The antidiabetic drugs metformin, gliclazide and glipizide have been widely used and studied in terms of pharmacological and antidiabetic effects, and their individual stability has been studied in the literature. However, the drugs’ combined stability profiling remains poorly understood, and hence the aim of this study was to investigate the collective stability profiling of different combinations at various controlled conditions. Degradation assessments were carried out on metformin, glipizide and gliclazide by applying a stability-indicating HPLC method that was developed and validated in accordance with ICH guidelines. Glipizide, gliclazide, metformin and the binary mixtures (metformin/glipizide and metformin/gliclazide) were subjected to different forced degradation conditions and were detected at 227 nm by an isocratic separation on an Alltima CN column (250 mm × 4.6 mm × 5µ) utilizing a mobile phase that consists of 20 mM ammonium formate buffer (pH 3.5) and acetonitrile at a ratio of (45:55, v/v). The method is linear (R² = 0.9999) at the concentration range 2.5–150 µg/ml for metformin and 1.25–150 µg/ml for sulfonylureas respectively and offers a specific and sensitive tool for their determination in <10 min chromatographic run. All drug peaks were sharp and well separated. Stress degradation revealed that metformin has a remarkable sensitivity to alkaline stress, glipizide was more sensitive to thermal degradation while gliclazide exhibited almost full degradation in acidic, alkaline and oxidative stress conditions.

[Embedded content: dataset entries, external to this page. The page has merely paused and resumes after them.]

(* ===== verification/Gateway.v ===== *)
(** * Gateway: the payment port and its Stripe adapter

    [payments/provider/payment-provider.ts] and
    [payments/provider/stripe-payment.provider.ts]. The Stripe SDK is a
    parameter: a record of the calls the adapter makes, each answering or
    failing. The port is the class the rest of the pipeline is written against:
    what a stored payload means ([interpret]) and the network calls
    ([Program.Gateway]). *)

From S2P Require Import Prelude Text Schema Errors Program.
From Stdlib Require Import Ascii.

(** ** The port *)

(** What an event means to the order pipeline. The intent id and the amount are
    the payload's own values, compared against our rows and never trusted. *)
Inductive GatewayOutcome :=
| GwSUCCEEDED (intentId amountMinor : Json) (currency : string)
| GwFAILED (intentId reason : Json)
| GwCANCELLED (intentId : Json)
| GwIGNORED.

Class PaymentPort := interpret : Json → result AppError GatewayOutcome.

(** ** Reading a Stripe event *)

Definition upperChar (c : ascii) : ascii :=
  let n := N_of_ascii c in
  if ((97 <=? n) && (n <=? 122))%N then ascii_of_N (n - 32) else c.

Fixpoint toUpperCase (s : string) : string :=
  match s with EmptyString => "" | String c s => String (upperChar c) (toUpperCase s) end.

Definition lowerChar (c : ascii) : ascii :=
  let n := N_of_ascii c in
  if ((65 <=? n) && (n <=? 90))%N then ascii_of_N (n + 32) else c.

Fixpoint toLowerCase (s : string) : string :=
  match s with EmptyString => "" | String c s => String (lowerChar c) (toLowerCase s) end.

(** [typeof j === 'object' && j !== null]. *)
Definition isObject (j : Json) : bool :=
  match j with JObj _ | JArr _ => true | _ => false end.

Definition isString (j : Json) : bool := match j with JStr _ => true | _ => false end.

(** Enough of an event to switch on: a [type], and a [data.object] to read. *)
Definition hasEventShape (payload : Json) : bool :=
  isObject payload && isString (json_get "type" payload) &&
  isObject (json_get "data" payload) &&
  isObject (json_get "object" (json_get "data" payload)).

(** [a?.message ?? null]. *)
Definition errorMessage (lastError : Json) : Json :=
  match lastError with
  | JUndefined | JNull => JNull
  | e => match json_get "message" e with JUndefined => JNull | m => m end
  end.

(** The default is IGNORED. A [currency] that is not a string has no
    [toUpperCase] to call and throws. *)
Definition toOutcome (payload : Json) : result AppError GatewayOutcome :=
  if negb (hasEventShape payload) then Ok GwIGNORED
  else
    let intent := json_get "object" (json_get "data" payload) in
    match json_get "type" payload with
    | JStr "payment_intent.succeeded" =>
        match json_get "currency" intent with
        | JStr currency =>
            Ok (GwSUCCEEDED (json_get "id" intent) (json_get "amount_received" intent)
                  (toUpperCase currency))
        | _ => Err (JsError "intent.currency.toUpperCase is not a function")
        end
    | JStr "payment_intent.payment_failed" =>
        Ok (GwFAILED (json_get "id" intent)
              (errorMessage (json_get "last_payment_error" intent)))
    | JStr "payment_intent.canceled" => Ok (GwCANCELLED (json_get "id" intent))
    | _ => Ok GwIGNORED
    end.

#[export] Instance stripePort : PaymentPort := toOutcome.

(** ** The SDK *)

Inductive StripeErrorType :=
| StripeConnectionError | StripeAPIError | StripeRateLimitError
| StripeInvalidRequestError | StripeOtherError.

#[export] Instance StripeErrorType_eq_dec : EqDecision StripeErrorType.
Proof. solve_decision. Defined.

(** Its class, and the HTTP status the gateway answered with, if it answered. *)
Record StripeError := { sx_type : StripeErrorType; sx_statusCode : option Z }.

Inductive LatestCharge :=
| NoCharge
| ChargeId (id : string)
| ExpandedCharge (methodType : option string).

Record StripeIntent := {
  si_id : string; si_status : string; si_amountReceived : Z;
  si_clientSecret : option string; si_latestCharge : LatestCharge }.

Record StripeEvent := {
  se_id : string; se_type : string; se_created : Z; se_payload : Json }.

Record StripeClient := {
  pi_create : Z → string → option string → string → result StripeError StripeIntent;
  pi_cancel : string → result StripeError unit;
  pi_retrieve : string → result StripeError StripeIntent;
  constructEvent : string → string → string → result StripeError StripeEvent }.

Record GatewayEvent := {
  ge_eventId : string; ge_type : string; ge_createdAt : Z; ge_payload : Json }.

(** ** The adapter *)

Section adapter.
Context (stripe : StripeClient) (secrets : list string).

Definition UNREACHABLE (e : StripeError) : bool :=
  match sx_type e with
  | StripeConnectionError | StripeAPIError | StripeRateLimitError => true
  | _ => false
  end.

(** Stripe failing to answer is a 503; a refusal is left alone. *)
Definition gateway {A} (call : result StripeError A) : result AppError A :=
  match call with
  | Ok a => Ok a
  | Err e =>
      if UNREACHABLE e then
        Err (DependencyUnavailableError
          "The payment gateway could not be reached. Try again shortly, or pay at the counter.")
      else Err (GatewayFault (sx_statusCode e) "refused")
  end.

Definition secretOf (intent : StripeIntent) : result AppError string :=
  match si_clientSecret intent with
  | None => Err (JsError "Stripe returned no client secret")
  | Some s => Ok s
  end.

Definition stripe_createIntent (amountMinor : Z) (currency : string)
    (idempotencyKey : option string) (orderId : string) : result AppError CreatedIntent :=
  intent ← gateway (pi_create stripe amountMinor (toLowerCase currency) idempotencyKey orderId);
  secret ← secretOf intent;
  Ok {| ci_intentId := si_id intent; ci_clientSecret := secret |}.

(** The outcome of a refused cancel is decided by re-reading the intent. *)
Definition stripe_cancelIntent (intentId : string) : result AppError CancelIntentOutcome :=
  match pi_cancel stripe intentId with
  | Ok _ => Ok IntentCANCELLED
  | Err e =>
      if negb (bool_decide (sx_type e = StripeInvalidRequestError)) then Err (GatewayFault (sx_statusCode e) "cancel")
      else
        match pi_retrieve stripe intentId with
        | Err e' => Err (GatewayFault (sx_statusCode e') "retrieve")
        | Ok intent =>
            if bool_decide (si_status intent = "succeeded") then Ok ALREADY_SUCCEEDED
            else if bool_decide (si_status intent = "canceled") then Ok IntentCANCELLED
            else Err (GatewayFault (sx_statusCode e) "cancel")
        end
  end.

Definition stripe_clientSecretFor (intentId : string) : result AppError string :=
  intent ← gateway (pi_retrieve stripe intentId);
  secretOf intent.

(** [METHOD_BY_STRIPE_TYPE]. *)
Definition methodByStripeType (t : string) : option PaymentMethod :=
  if bool_decide (t = "card") then Some CARD
  else if bool_decide (t = "promptpay") then Some PROMPTPAY
  else None.

(** Best effort: anything that goes wrong is [null]. *)
Definition stripe_resolveMethod (intentId : string) : option PaymentMethod :=
  match pi_retrieve stripe intentId with
  | Err _ => None
  | Ok intent =>
      match si_latestCharge intent with
      | ExpandedCharge (Some t) => methodByStripeType t
      | _ => None
      end
  end.

(** One unreachable intent fails the whole total. *)
Fixpoint capturedLoop (intentIds : list string) (acc : CapturedTotal)
    : result AppError CapturedTotal :=
  match intentIds with
  | [] => Ok acc
  | id :: ids =>
      match pi_retrieve stripe id with
      | Err e => Err (GatewayFault (sx_statusCode e) "retrieve")
      | Ok intent =>
          capturedLoop ids
            (if bool_decide (si_status intent = "succeeded") then
               {| ct_totalMinor := ct_totalMinor acc + si_amountReceived intent;
                  ct_notCaptured := ct_notCaptured acc |}
             else
               {| ct_totalMinor := ct_totalMinor acc;
                  ct_notCaptured := ct_notCaptured acc ++ [id] |})
      end
  end.

Definition stripe_capturedTotalFor (intentIds : list string) : result AppError CapturedTotal :=
  capturedLoop intentIds {| ct_totalMinor := 0; ct_notCaptured := [] |}.

(** Every configured secret is tried, newest first, before giving up. *)
Fixpoint verifyWith (tried : list string) (rawBody signature : string)
    : result AppError StripeEvent :=
  match tried with
  | [] => Err WebhookSignatureInvalidError
  | secret :: rest =>
      match constructEvent stripe rawBody signature secret with
      | Ok event => Ok event
      | Err _ => verifyWith rest rawBody signature
      end
  end.

Definition verify (rawBody signature : string) : result AppError StripeEvent :=
  verifyWith secrets rawBody signature.

(** Verification, then the same [interpret] the replay path uses. *)
Definition parseWebhook (rawBody signature : string)
    : result AppError (GatewayEvent * GatewayOutcome) :=
  event ← verify rawBody signature;
  outcome ← toOutcome (se_payload event);
  Ok ({| ge_eventId := se_id event; ge_type := se_type event;
         ge_createdAt := se_created event * 1000; ge_payload := se_payload event |}, outcome).

(** The network half of the port, spoken to Stripe. *)
Definition stripeGateway : Gateway := fun call =>
  match call with
  | createIntent amount currency key orderId => stripe_createIntent amount currency key orderId
  | cancelIntent id => stripe_cancelIntent id
  | clientSecretFor id => stripe_clientSecretFor id
  | resolveMethod id => stripe_resolveMethod id
  | capturedTotalFor ids => stripe_capturedTotalFor ids
  end.
End adapter.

抗糖尿病药物二甲双胍，格列齐特和格列吡嗪在药理作用和抗糖尿病作用方面已得到广泛使用和研究，其个体稳定性已在文献中得到研究。然而，对药物的联合稳定性分析仍然知之甚少，因此，本研究的目的是研究在各种受控条件下不同组合的集体稳定性分析。通过应用根据ICH指南开发和验证的稳定性指示HPLC方法，对二甲双胍，格列吡嗪和格列齐特进行了降解评估。格列吡嗪，格列齐特，将二甲双胍和二元混合物（二甲双胍/格列吡嗪和二甲双胍/格列齐特）置于不同的强制降解条件下，并在Alltima CN色谱柱（250 mm×4.6 mm×5µ）上通过等度分离在227 nm下检测，并采用流动相由比例为（45:55，v / v）的20 mM甲酸铵缓冲液（pH 3.5）和乙腈组成。该方法是线性的（R²  = 0.9999），二甲双胍的浓度范围为2.5–150 µg / ml，磺酰脲的浓度范围为1.25–150 µg / ml，这为在<10分钟的色谱运行中进行测定提供了一种特异性和灵敏的工具。所有药物峰均清晰且分离良好。应力降解显示二甲双胍对碱性应力具有显着的敏感性，格列吡嗪对热降解更敏感，而格列齐特在酸性，碱性和氧化应激条件下几乎完全降解。